Graduate Student, Medicine (Cancer Biology)


Rachelle Johnson (Thesis)
Doug Johnson (Clinical)

Immune checkpoint inhibitors (ICIs) block immunoregulatory receptor-ligand interactions; one such pair, programmed cell death 1 (PD-1) receptor and its ligand (PD-L1), stunt T-cell mediated immune responses. Blockade of this interaction by ICI therapy enables antitumor immunity and the potential for durable clinical responses; however, rheumatologic toxicities are widely reported in patients receiving ICIs, suggesting PD-1 blockade negatively impacts bone. My project aims to discover the underlying mechanism of bone loss in both tumor naïve and tumor-bearing mice. I will investigate the immune phenotype in overt bone metastases by inoculating E0771 cells into wildtype and PD-1-/- mice and assessing bone marrow immune infiltration, tumor progression, and skeletal microarchitecture in this bone colonization model.
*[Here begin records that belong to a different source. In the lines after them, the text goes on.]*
(* ===== verification/Builder.v ===== *)
(** * The page content builder: paragraphs, cells and sections

    The methods of [HugoDocumenter] ([src/src/yaml/ISDPYamlFile.ts]) that
    build document nodes and write no page: the excerpt paragraphs (lines
    1084-1134), the table cells (1136-1275), the warnings (1314-1336), the
    section helpers (1338-1358), the heritage, remarks and throws sections
    (477-610), the parameter and enum tables (915-941, 1026-1082) and the
    breadcrumb (1277-1312).

    A [DocSection] or [DocParagraph] under construction is the list of its
    nodes; a method that appends to [output] takes the list and returns the
    new one.  A constructor or an [appendNode] that throws is an [Err].

    The theorems are about the operations under [the_configuration]: the
    documents the documenter accepts ([children_ok], [node_ok], [docs_ok]),
    for every operation that it succeeds on them with well-formed nodes
    ([steps_in], [builds]), and for some what exactly they build. *)

From S2P Require Import Prelude DocNodes ApiModel Utilities Resolver.

(** ** Text *)

Definition is_newline (c : ascii) : bool :=
  bool_decide (c = "010"%char) || bool_decide (c = "013"%char).

(** [text.replace(/[\r\n]+/g, ' ')] (line 1110): every run of line breaks
    becomes one space.  [inRun] says that the character before was a line
    break. *)
Fixpoint unwrap (inRun : bool) (s : string) : string :=
  match s with
  | EmptyString => EmptyString
  | String c s =>
      if is_newline c
      then (if inRun then unwrap true s else String " "%char (unwrap true s))
      else String c (unwrap false s)
  end.

(** The white space [String.prototype.trim] removes, among the characters
    of one byte. *)
Definition is_space (c : ascii) : bool :=
  bool_decide (c ∈ ["009"; "010"; "011"; "012"; "013"; " "; "160"]%char).

(** [!text.trim()] (line 1089): nothing is left after trimming. *)
Definition is_blank (s : string) : bool := forallb is_space (chars s).

Section builder.
Context `{Naming} (configuration : TSDocConfiguration) (_apiModel : ApiModel).

(** [new DocHeading({ configuration, title })]: a heading of level 1. *)
Definition newDocHeading (title : string) : DocNode := DocHeading title 1.

(** [new DocLinkTag({ tagName: '@link', linkText, urlDestination })]. *)
Definition newDocLinkTag (linkText urlDestination : string) : DocNode :=
  DocLinkTag linkText None (Some urlDestination).

(** A paragraph with one bold or italic span of plain text: the label the
    source builds in many places. *)
Definition labelParagraph (bold italic : bool) (text : string) : result DocNode :=
  span ← newDocEmphasisSpan configuration bold italic [DocPlainText text];
  newDocParagraph configuration [span].

(** ** Excerpts *)

(** Lines 1104-1134; [docNodeContainer] is the list [nodes] of a container
    of kind [parentKind]. *)
Definition _appendExcerptTokenWithHyperlinks (parentKind : string) (nodes : list DocNode)
    (token : ExcerptToken) : result (list DocNode) :=
  let unwrappedTokenText := unwrap false (text token) in
  let resolvedApiItem :=
    if decide (tokenKind token = Reference)
    then canonicalReference token ≫= resolveDeclarationReference _apiModel
    else None in
  match resolvedApiItem with
  | Some resolvedApiItem =>
      appendNode configuration parentKind nodes
        (newDocLinkTag unwrappedTokenText (_getLinkFilenameForApiItem resolvedApiItem))
  | None => appendNode configuration parentKind nodes (DocPlainText unwrappedTokenText)
  end.

(** Lines 1098-1102. *)
Definition _appendExcerptWithHyperlinks (parentKind : string) (nodes : list DocNode)
    (excerpt : Excerpt) : result (list DocNode) :=
  foldM (_appendExcerptTokenWithHyperlinks parentKind) nodes (spannedTokens excerpt).

(** Lines 1084-1096. *)
Definition _createParagraphForTypeExcerpt (excerpt : Excerpt) : result DocNode :=
  DocParagraph <$>
    (if is_blank (Excerpt_text excerpt)
     then appendNode configuration "Paragraph" [] (DocPlainText "(not declared)")
     else _appendExcerptWithHyperlinks "Paragraph" [] excerpt).

(** ** Sections *)

(** Lines 1338-1342. *)
Definition _appendSection (output docSection : list DocNode) : result (list DocNode) :=
  foldM (appendNode configuration "Section") output docSection.

(** One turn of the loop of [_appendAndMergeSection] (lines 1346-1357); the
    state is [firstNode] and the nodes of [output]. *)
Definition _appendAndMergeSection_step (st : bool * list DocNode) (node : DocNode) :
    result (bool * list DocNode) :=
  let '(firstNode, output) := st in
  if firstNode && bool_decide (kind node = "Paragraph")
  then pair false <$> appendNodesInParagraph configuration output (getChildNodes node)
  else pair false <$> appendNode configuration "Section" output node.

(** Lines 1344-1358. *)
Definition _appendAndMergeSection (output docSection : list DocNode) :
    result (list DocNode) :=
  snd <$> foldM _appendAndMergeSection_step (true, output) docSection.

(** Lines 1314-1324 and 1326-1336. *)
Definition _writeAlphaWarning (output : list DocNode) : result (list DocNode) :=
  let betaWarning :=
    "This API is provided as an alpha preview for developers and may change"
    +:+ " based on feedback that we receive.  Do not use this API in a production environment." in
  p ← newDocParagraph configuration [DocPlainText betaWarning];
  box ← newDocNoteBox configuration [p];
  appendNode configuration "Section" output box.

Definition _writeBetaWarning (output : list DocNode) : result (list DocNode) :=
  let betaWarning :=
    "This API is provided as a beta preview for developers and may change"
    +:+ " based on feedback that we receive.  Do not use this API in a production environment." in
  p ← newDocParagraph configuration [DocPlainText betaWarning];
  box ← newDocNoteBox configuration [p];
  appendNode configuration "Section" output box.

(** ** Table cells *)

(** Lines 1136-1154. *)
Definition _createTitleCell (apiItem : ApiItemRef) : result DocNode :=
  let linkText := getConciseSignature apiItem in
  let linkText :=
    if decide (Api.isOptional apiItem = Some true) then linkText +:+ "?" else linkText in
  p ← newDocParagraph configuration
         [newDocLinkTag linkText (_getLinkFilenameForApiItem apiItem)];
  newDocTableCell configuration [p].

(** The two italic or bold notes of a description (lines 1170-1178 and
    1183-1186): a span and a space, in the last paragraph of [section]. *)
Definition appendNote (section : list DocNode) (bold : bool) (text : string) :
    result (list DocNode) :=
  span ← newDocEmphasisSpan configuration bold true [DocPlainText text];
  appendNodesInParagraph configuration section [span; DocPlainText " "].

(** Lines 1163-1211. *)
Definition _createDescriptionCell (apiItem : ApiItemRef) (isInherited : bool) :
    result DocNode :=
  let section := [] in
  section ←
    match Api.releaseTag apiItem with
    | Some Alpha => appendNote section true "(ALPHA)"
    | Some Beta => appendNote section true "(BETA)"
    | _ => Ok section
    end;
  section ←
    (if decide (Api.isOptional apiItem = Some true)
     then appendNote section false "(Optional)"
     else Ok section);
  section ←
    match Api.tsdocComment apiItem with
    | Some tsdocComment => _appendAndMergeSection section (summarySection tsdocComment)
    | None => Ok section
    end;
  section ←
    match isInherited, parent apiItem with
    | true, Some parent =>
        p ← newDocParagraph configuration
               [DocPlainText "(Inherited from ";
                newDocLinkTag (Api.displayName parent) (_getLinkFilenameForApiItem parent);
                DocPlainText ")"];
        appendNode configuration "Section" section p
    | _, _ => Ok section
    end;
  newDocTableCell configuration section.

(** One modifier of [_createModifiersCell]: a paragraph with a code span
    when the flag is set. *)
Definition appendModifier (section : list DocNode) (flag : option bool) (code : string) :
    result (list DocNode) :=
  if decide (flag = Some true)
  then p ← newDocParagraph configuration [DocCodeSpan code];
       appendNode configuration "Section" section p
  else Ok section.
I also will investigate whether CD8+ T cells are required for bone loss observed when PD-1 is inhibited. I will deplete CD8+ T cells in PD-1-/- mice, adoptively transfer specific T cell populations back in, and assess the bone phenotype. Lastly, I will determine if PD-1 in osteoclasts regulates bone metabolism by assessing the bone phenotype in a myeloid specific LysMCre PD-1 floxed mouse model. These studies have the potential to transform clinical care and outcomes for patients receiving ICIs, thereby making my research well-suited for APMM.